Running the experiment
Click Start Eval to begin. The experiment will show up immediately in your experiments list with a "Running" status. Depending on your dataset size and the models involved, evaluation can take anywhere from seconds to several minutes.
You can navigate away while the experiment runs—it continues in the background. When it completes, the status changes to "Completed" and you can view the results.
Understanding your results
Click into any completed experiment to see the details. You'll find:
- Overall scores: Aggregate metrics across all prompts. A quick health check of model performance.

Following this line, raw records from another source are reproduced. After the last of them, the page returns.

(* ===== verification/DnsExchangeSafety.v ===== *)
(** * Safety of the resolver exchange

    About [DnsExchange].  Shown: at every point of the procedure, whatever fails, the two
    names are in one of three arrangements, none of which loses the original; a staged
    resolver is enacted when nothing fails; recovery keeps the arrangements, succeeds when
    nothing fails, and then has restored the directory; it refuses every other state without
    a change; and what it unlinks is the pinned file, also when others interfere.  A run
    without interference is described by [runs], an operation that only looks by [reads]. *)

From S2P Require Import Prelude HostTypes HostState DnsExchange.

(** ** Running without interference *)

(** The machine only consumes turns. *)
Definition onward (w w' : Machine) : Prop :=
  mc_euid w' = mc_euid w ∧ mc_egid w' = mc_egid w ∧ mc_turns w' `suffix_of` mc_turns w.

Definition undisturbed (turns : list Turn) : Prop := ∀ t, t ∈ turns → ∀ d, tu_others t d = d.
Definition faultless (turns : list Turn) : Prop := ∀ t, t ∈ turns → tu_fault t = NoFault.

Lemma onward_refl w : onward w w.
Proof. by repeat split. Qed.
Lemma onward_trans w1 w2 w3 : onward w1 w2 → onward w2 w3 → onward w1 w3.
Proof. intros (?&?&?) (?&?&?). split_and!; [congruence..|]. by etrans. Qed.
Lemma onward_turns (P : Turn → Prop) w w' :
  onward w w' → (∀ t, t ∈ mc_turns w → P t) → ∀ t, t ∈ mc_turns w' → P t.
Proof. intros (_&_&k&Hk) HP t Ht. apply HP. rewrite Hk. set_solver. Qed.

Create HintDb onward.
#[export] Hint Resolve onward_refl : onward.

Section Runs.
Context (uid : Z).

Definition quiet (w : Machine) : Prop := mc_euid w = uid ∧ undisturbed (mc_turns w).

Lemma quiet_onward w w' : onward w w' → quiet w → quiet w'.
Proof.
  intros Hon [He Hu]. split; [by destruct Hon as [-> _]|].
  exact (onward_turns (λ t, ∀ d, tu_others t d = d) _ _ Hon Hu).
Qed.
Lemma faultless_onward w w' : onward w w' → faultless (mc_turns w) → faultless (mc_turns w').
Proof. exact (onward_turns (λ t, tu_fault t = NoFault) w w'). Qed.

(** From the folder [d] the operation ends as [Q] says, or a call has failed and [E] holds. *)
Definition runs {A} (d : Folder) (m : Rx A) (Q : result DnsExchangeFailureKind A → Folder → Prop)
    (E : Folder → Prop) : Prop :=
  ∀ w, quiet w → mc_folder w = d →
  ∃ r w', m w = (r, w') ∧ onward w w' ∧
    (Q r (mc_folder w')
     ∨ r = Err ExchangeOperational ∧ ¬ faultless (mc_turns w) ∧ E (mc_folder w')).

(** An operation that only looks, and what it sees. *)
Definition reads {A} (m : Rx A) (f : Folder → result DnsExchangeFailureKind A) : Prop :=
  ∀ d, runs d m (λ r d', r = f d ∧ d' = d) (λ d', d' = d).

Lemma runs_bind {A B} d (m : Rx A) (k : A → Rx B) (Q1 Q2 : _ → _ → Prop) (E1 E2 : Folder → Prop) :
  runs d m Q1 E1 →
  (∀ a d', Q1 (Ok a) d' → runs d' (k a) Q2 E2) →
  (∀ e d', Q1 (Err e) d' → Q2 (Err e) d') →
  (∀ d', E1 d' → E2 d') →
  runs d (m ≫= k) Q2 E2.
Proof.
  intros Hm Hk Herr HE w Hq Hd. destruct (Hm w Hq Hd) as (r & w1 & Hrun & Hon & Hr).
  cbv [mbind Rx_bind]. rewrite Hrun. destruct Hr as [HQ|(-> & Hf & HE1)].
  - destruct r as [a|e]; [|by exists (Err e), w1; eauto].
    destruct (Hk a _ HQ w1) as (r & w2 & -> & Hon2 & Hr); [eauto using quiet_onward|done|].
    exists r, w2. split; [done|]. split; [by eapply onward_trans|].
    destruct Hr as [?|(-> & Hf & ?)]; [by left|right].
    split_and!; [done| |done]. eauto using faultless_onward.
  - exists (Err ExchangeOperational), w1. eauto 8.
Qed.

Lemma runs_ret {A} d (a : A) (Q : _ → _ → Prop) E : Q (Ok a) d → runs d (mret a) Q E.
Proof. intros HQ w _ <-. exists (Ok a), w. auto with onward. Qed.
Lemma runs_fail {A} d e (Q : _ → _ → Prop) E : Q (Err e) d → runs d (rx_fail (A:=A) e) Q E.
Proof. intros HQ w _ <-. exists (Err e), w. auto with onward. Qed.

Lemma runs_mono {A} d (m : Rx A) (Q1 Q2 : _ → _ → Prop) (E1 E2 : Folder → Prop) :
  runs d m Q1 E1 → (∀ r d', Q1 r d' → Q2 r d') → (∀ d', E1 d' → E2 d') → runs d m Q2 E2.
Proof.
  intros Hm HQ HE w Hq Hd. destruct (Hm w Hq Hd) as (r & w1 & Hrun & Hon & Hr).
  exists r, w1. naive_solver.
Qed.

Lemma reads_ret {A} (a : A) : reads (mret a) (λ _, Ok a).
Proof. intros d. by apply runs_ret. Qed.
Lemma reads_fail {A} e : reads (rx_fail (A:=A) e) (λ _, Err e).
Proof. intros d. by apply runs_fail. Qed.
Lemma reads_lift {A} (x : result DnsExchangeFailureKind A) : reads (rx_lift x) (λ _, x).
Proof. intros d. destruct x; [by apply runs_ret|by apply runs_fail]. Qed.
Lemma reads_ensure b : reads (ensure b) (λ _, if b then Ok () else Err ExchangeOperational).
Proof. destruct b; [apply reads_ret|apply reads_fail]. Qed.
Lemma reads_bind {A B} (m : Rx A) (k : A → Rx B) f g :
  reads m f → (∀ a, reads (k a) (g a)) → reads (m ≫= k) (λ d, a ← f d; g a d).
Proof.
  intros Hm Hk d. eapply runs_bind; [apply Hm| | |done].
  - intros a d' [Hf ->]. eapply runs_mono; [apply Hk| |done]. cbn. rewrite <-Hf. naive_solver.
  - intros e d' [Hf ->]. by rewrite <-Hf.
Qed.
Lemma reads_if {A} (b : bool) (m1 m2 : Rx A) f1 f2 :
  reads m1 f1 → reads m2 f2 → reads (if b then m1 else m2) (λ d, if b then f1 d else f2 d).
Proof. by destruct b. Qed.
Lemma reads_option {A B} (o : option A) (m : A → Rx B) n f g :
  (∀ a, reads (m a) (f a)) → reads n g →
  reads (match o with Some a => m a | None => n end) (λ d, match o with Some a => f a d | None => g d end).
Proof. by destruct o. Qed.
Lemma reads_kind {A} k (m1 m2 : Rx A) f1 f2 :
  reads m1 f1 → reads m2 f2 →
  reads (match k with Regular => m1 | Symlink => m2 end)
    (λ d, match k with Regular => f1 d | Symlink => f2 d end).
Proof. by destruct k. Qed.
Lemma reads_ext {A} (m : Rx A) f g : reads m f → (∀ d, f d = g d) → reads m g.
Proof.
  intros Hm Hfg d. eapply runs_mono; [apply Hm| |done]. intros r d' [-> ->]. by rewrite Hfg.
Qed.
(* ===== verification/HostStore.v ===== *)
(** * The host-state journal: the store

    The Linux side of [JournalStore], [StateDirectoryAnchor] and [PendingTemp] in
    [shadowpipe-core/src/host_state.rs].  A directory is a table of names over a table of
    inodes; every system call may fail, and other processes may change the directory before
    it.  Two readings of the same definitions are proved: against processes that leave the
    private temporary names alone, the store unlinks only inodes that it created or read
    and verified itself; and as the only writer of the directory, an operation leaves the
    journal of the previous or of the next generation, and the next one when it succeeds. *)

From S2P Require Import Prelude HostTypes HostState.

(** ** JSON

    [serde_json] is a parameter: what it writes for a journal it reads back, with the line
    feed that the store appends. *)
Class JournalJson := {
  to_vec : HostStateJournalV1 → option bytes;
  from_slice : bytes → option HostStateJournalV1 }.

Class JournalJsonLaws (J : JournalJson) := {
  json_roundtrip j b : to_vec j = Some b → from_slice (b ++ [Byte.x0a]) = Some j }.

Definition MAX_JOURNAL_BYTES : Z := 256 * 1024.
Definition JOURNAL_MODE : Z := 0x180.
Definition STATE_DIRECTORY_MODE : Z := 0x1C0.

(** ** Errors *)

Inductive IoErrorKind := IoNotFound | IoAlreadyExists | IoInvalidInput | IoOther.

Inductive UnsafeFileReason :=
| NotRegular
| WrongOwner (expected actual : Z)
| WrongMode (expected actual : Z)
| MultipleHardLinks (actual : Z)
| ParentNotDirectory
| UnsafeParentMode (actual : Z)
| IdentityChanged.

Inductive HostStateError :=
| HsIo (kind : IoErrorKind)
| HsUnsafeFile (reason : UnsafeFileReason)
| HsTooLarge (actual maximum : Z)
| HsJson
| HsInvalidJournal (error : JournalValidationError)
| HsEntropy
| HsAlreadyExists
| HsMissing
| HsSessionMismatch (expected actual : bytes)
| HsGenerationMismatch (expected actual : Z)
| HsJournalNotFullyRemoved.

(** ** The file system *)

(** Device and inode number. *)
Abbreviation FileObjectIdentity := (Z * Z)%type.

Inductive FileType := TypeFile | TypeDirectory | TypeSymlink | TypeOther.

Record Inode := mkInode {
  in_type : FileType;
  in_uid : Z;
  in_mode : Z;
  in_nlink : Z;
  in_modified : Z * Z;
  in_changed : Z * Z;
  in_data : bytes }.

Record Directory := mkDirectory {
  d_identity : FileObjectIdentity;
  d_meta : Inode;
  d_names : gmap bytes FileObjectIdentity;
  d_inodes : gmap FileObjectIdentity Inode }.

(** What happens at a system call: first other processes act, then it may fail. *)
Record Tick := mkTick {
  tk_others : Directory → Directory;
  tk_fault : option IoErrorKind }.

Record Anchor := mkAnchor { an_identity : FileObjectIdentity; an_expected_uid : Z }.

(** The state that a store operation threads: the directory, what is to come, the random
    nonces (in hexadecimal, [None] where the generator fails), the cached anchor of the
    store, the flag [published] of the pending file, and a record of the inodes that the
    process has unlinked and created. *)
Record World := mkWorld {
  w_dir : Directory;
  w_ticks : list Tick;
  w_nonces : list (option bytes);
  w_anchor : option Anchor;
  w_published : bool;
  w_unlinked : list FileObjectIdentity;
  w_created : list FileObjectIdentity }.

Definition Fs (A : Type) : Type := World → result HostStateError A * World.
#[export] Instance Fs_ret : MRet Fs := λ A a w, (Ok a, w).
#[export] Instance Fs_bind : MBind Fs :=
  λ A B f m w, match m w with
               | (Ok a, w') => f a w'
               | (Err e, w') => (Err e, w')
               end.

Definition fail {A} (e : HostStateError) : Fs A := λ w, (Err e, w).
Definition lift {A} (r : result HostStateError A) : Fs A := λ w, (r, w).

(** A system call on the directory after the others have acted. *)
Definition syscall {A} (act : Directory → result IoErrorKind A * Directory * list FileObjectIdentity)
  (w : World) : result IoErrorKind A * World :=
  let '(fault, dir, ticks) :=
    match w_ticks w with
    | [] => (None, w_dir w, [])
    | t :: ticks => (tk_fault t, tk_others t (w_dir w), ticks)
    end in
  match fault with
  | Some kind =>
      (Err kind, mkWorld dir ticks (w_nonces w) (w_anchor w) (w_published w) (w_unlinked w) (w_created w))
  | None =>
      let '(r, dir', gone) := act dir in
      (r, mkWorld dir' ticks (w_nonces w) (w_anchor w) (w_published w) (w_unlinked w ++ gone)
          (w_created w))
  end.

(** A call that only looks. *)
Definition look {A} (f : Directory → result IoErrorKind A) (w : World) : result IoErrorKind A * World :=
  syscall (λ d, (f d, d, [])) w.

- Per-prompt breakdown: Drill into individual test cases to see exactly where the model succeeded or struggled.
- Configuration details: What model, dataset, and judge were used. Helpful when comparing experiments later.
- Timestamps: When the experiment was created and completed. Track how long evaluations take.
Tracking progress over time
The Experiments tab includes a performance chart that plots your scores across all experiments. This is where patterns emerge: you can see if that prompt tweak actually helped, whether switching models improved quality, or if performance has been steadily declining.
Name your experiments descriptively (include the date, model version, or what you changed) so the chart tells a clear story.